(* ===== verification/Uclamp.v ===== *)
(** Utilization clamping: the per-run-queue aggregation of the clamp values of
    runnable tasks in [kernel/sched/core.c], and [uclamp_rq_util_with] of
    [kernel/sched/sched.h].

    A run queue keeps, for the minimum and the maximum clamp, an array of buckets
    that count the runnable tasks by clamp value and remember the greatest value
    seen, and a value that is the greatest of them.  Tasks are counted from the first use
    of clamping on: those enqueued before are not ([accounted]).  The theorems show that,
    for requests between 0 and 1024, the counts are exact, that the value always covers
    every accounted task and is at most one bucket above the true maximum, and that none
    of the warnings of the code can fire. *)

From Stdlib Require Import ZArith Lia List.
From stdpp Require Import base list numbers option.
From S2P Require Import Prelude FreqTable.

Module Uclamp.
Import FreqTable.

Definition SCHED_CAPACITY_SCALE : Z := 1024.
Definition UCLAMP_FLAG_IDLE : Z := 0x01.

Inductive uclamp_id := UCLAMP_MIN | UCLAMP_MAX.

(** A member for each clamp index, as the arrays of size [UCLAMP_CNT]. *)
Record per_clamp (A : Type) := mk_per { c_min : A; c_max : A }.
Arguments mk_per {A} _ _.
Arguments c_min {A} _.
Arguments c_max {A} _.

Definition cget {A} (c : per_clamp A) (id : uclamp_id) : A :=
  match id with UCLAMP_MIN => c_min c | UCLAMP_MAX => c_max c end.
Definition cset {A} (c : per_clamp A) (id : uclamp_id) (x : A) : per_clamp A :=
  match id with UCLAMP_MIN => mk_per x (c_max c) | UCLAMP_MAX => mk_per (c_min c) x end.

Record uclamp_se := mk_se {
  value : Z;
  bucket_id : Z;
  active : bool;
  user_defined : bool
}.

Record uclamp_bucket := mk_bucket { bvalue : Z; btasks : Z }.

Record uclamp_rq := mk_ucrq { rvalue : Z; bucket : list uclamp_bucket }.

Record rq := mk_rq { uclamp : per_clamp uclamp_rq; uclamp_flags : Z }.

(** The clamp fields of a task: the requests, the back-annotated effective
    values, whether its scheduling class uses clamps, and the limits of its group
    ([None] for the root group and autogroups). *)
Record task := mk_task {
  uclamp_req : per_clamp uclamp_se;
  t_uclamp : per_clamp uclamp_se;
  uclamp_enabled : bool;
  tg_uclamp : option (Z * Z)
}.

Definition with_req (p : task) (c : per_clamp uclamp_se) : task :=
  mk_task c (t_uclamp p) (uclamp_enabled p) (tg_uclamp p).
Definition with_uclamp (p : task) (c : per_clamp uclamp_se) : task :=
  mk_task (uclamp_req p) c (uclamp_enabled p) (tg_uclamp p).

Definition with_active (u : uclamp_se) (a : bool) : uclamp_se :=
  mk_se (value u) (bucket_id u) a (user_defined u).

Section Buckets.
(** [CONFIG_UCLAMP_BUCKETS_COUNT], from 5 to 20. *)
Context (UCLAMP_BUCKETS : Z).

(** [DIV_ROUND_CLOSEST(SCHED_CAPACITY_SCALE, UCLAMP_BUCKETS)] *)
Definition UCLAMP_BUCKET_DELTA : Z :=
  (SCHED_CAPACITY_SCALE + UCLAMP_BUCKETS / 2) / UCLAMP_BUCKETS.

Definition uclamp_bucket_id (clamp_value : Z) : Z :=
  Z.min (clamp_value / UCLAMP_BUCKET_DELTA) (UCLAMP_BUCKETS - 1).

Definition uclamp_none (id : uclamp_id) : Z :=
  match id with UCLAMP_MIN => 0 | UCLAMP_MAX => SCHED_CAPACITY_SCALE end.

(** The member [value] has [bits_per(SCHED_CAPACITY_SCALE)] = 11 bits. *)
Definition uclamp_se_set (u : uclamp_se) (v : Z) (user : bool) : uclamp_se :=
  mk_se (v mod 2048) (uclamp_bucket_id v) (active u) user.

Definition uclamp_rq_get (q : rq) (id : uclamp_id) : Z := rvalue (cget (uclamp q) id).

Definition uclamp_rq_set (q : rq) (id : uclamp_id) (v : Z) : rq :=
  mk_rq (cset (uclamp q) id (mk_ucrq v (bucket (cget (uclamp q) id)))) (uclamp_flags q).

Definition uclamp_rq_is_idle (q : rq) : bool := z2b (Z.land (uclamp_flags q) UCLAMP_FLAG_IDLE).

****

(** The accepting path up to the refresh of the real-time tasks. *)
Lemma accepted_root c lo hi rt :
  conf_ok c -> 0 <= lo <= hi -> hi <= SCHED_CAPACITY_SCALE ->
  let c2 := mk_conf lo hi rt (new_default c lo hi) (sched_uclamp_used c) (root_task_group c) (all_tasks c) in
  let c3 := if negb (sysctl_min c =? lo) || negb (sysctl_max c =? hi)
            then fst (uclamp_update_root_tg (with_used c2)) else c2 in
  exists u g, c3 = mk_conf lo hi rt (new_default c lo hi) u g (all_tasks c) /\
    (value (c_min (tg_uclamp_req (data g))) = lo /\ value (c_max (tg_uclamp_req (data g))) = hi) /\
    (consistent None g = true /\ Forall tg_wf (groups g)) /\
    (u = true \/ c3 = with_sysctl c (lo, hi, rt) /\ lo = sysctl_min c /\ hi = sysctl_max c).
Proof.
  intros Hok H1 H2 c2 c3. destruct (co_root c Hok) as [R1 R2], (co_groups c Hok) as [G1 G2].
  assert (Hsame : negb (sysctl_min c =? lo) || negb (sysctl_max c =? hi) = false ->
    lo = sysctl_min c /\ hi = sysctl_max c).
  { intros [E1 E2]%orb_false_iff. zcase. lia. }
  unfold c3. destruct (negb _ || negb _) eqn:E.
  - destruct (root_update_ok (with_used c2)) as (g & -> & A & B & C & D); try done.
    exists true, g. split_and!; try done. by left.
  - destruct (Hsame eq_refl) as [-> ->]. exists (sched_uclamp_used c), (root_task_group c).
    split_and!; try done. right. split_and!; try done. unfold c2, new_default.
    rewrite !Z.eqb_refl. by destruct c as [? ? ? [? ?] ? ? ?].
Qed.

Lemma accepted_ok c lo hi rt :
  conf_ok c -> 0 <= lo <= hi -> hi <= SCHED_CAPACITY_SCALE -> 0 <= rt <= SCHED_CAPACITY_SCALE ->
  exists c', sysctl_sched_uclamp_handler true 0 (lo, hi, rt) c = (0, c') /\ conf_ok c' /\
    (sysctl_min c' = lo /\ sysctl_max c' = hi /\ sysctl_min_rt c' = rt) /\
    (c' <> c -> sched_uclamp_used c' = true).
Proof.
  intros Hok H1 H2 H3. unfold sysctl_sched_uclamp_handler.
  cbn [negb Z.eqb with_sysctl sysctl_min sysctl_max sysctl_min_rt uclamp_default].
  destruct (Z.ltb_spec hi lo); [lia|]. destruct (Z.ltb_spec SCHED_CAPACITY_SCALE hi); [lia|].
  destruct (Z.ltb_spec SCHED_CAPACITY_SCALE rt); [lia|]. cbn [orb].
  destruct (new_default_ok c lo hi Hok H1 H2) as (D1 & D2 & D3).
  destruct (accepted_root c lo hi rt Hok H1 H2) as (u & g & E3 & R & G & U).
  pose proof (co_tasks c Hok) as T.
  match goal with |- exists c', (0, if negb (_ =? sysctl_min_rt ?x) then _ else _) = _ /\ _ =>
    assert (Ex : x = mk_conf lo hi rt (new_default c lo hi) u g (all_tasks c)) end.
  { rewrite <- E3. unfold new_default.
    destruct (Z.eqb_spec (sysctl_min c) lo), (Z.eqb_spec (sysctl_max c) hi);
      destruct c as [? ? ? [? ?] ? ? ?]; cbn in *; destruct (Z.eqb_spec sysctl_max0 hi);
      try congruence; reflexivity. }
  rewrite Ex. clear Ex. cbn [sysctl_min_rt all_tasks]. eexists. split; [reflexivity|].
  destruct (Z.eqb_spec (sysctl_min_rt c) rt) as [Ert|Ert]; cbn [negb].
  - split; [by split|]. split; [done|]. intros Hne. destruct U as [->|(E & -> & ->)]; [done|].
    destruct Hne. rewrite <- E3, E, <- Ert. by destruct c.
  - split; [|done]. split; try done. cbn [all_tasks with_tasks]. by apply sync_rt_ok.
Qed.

****

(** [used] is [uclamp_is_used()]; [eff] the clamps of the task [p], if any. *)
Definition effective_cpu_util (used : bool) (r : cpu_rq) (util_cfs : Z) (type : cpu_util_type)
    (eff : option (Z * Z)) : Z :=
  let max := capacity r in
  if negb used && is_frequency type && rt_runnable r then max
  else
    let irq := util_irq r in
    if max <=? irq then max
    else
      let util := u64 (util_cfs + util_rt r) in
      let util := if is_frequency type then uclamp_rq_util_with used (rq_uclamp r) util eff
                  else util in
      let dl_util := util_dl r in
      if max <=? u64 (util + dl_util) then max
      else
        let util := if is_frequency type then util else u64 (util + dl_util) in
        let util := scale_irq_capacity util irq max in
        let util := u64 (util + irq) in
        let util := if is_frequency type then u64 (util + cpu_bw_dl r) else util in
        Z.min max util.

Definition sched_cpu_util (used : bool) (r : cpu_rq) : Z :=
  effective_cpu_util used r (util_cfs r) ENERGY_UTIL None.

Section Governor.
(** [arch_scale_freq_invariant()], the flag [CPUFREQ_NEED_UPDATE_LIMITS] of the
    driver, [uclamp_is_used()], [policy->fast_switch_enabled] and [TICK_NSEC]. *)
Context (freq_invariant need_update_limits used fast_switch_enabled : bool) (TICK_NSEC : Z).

****

### What to produce
Would you please copy exactly the part of the entries above that begins at the line containing "(* ===== verification/Uclamp.v ===== *)" and ends at the line containing "every accounted task", both lines included?

### Answer section
(* ===== verification/Uclamp.v ===== *)
(** Utilization clamping: the per-run-queue aggregation of the clamp values of
    runnable tasks in [kernel/sched/core.c], and [uclamp_rq_util_with] of
    [kernel/sched/sched.h].

    A run queue keeps, for the minimum and the maximum clamp, an array of buckets
    that count the runnable tasks by clamp value and remember the greatest value
    seen, and a value that is the greatest of them.  Tasks are counted from the first use
    of clamping on: those enqueued before are not ([accounted]).  The theorems show that,
    for requests between 0 and 1024, the counts are exact, that the value always covers
    every accounted task and is at most one bucket above the true maximum, and that none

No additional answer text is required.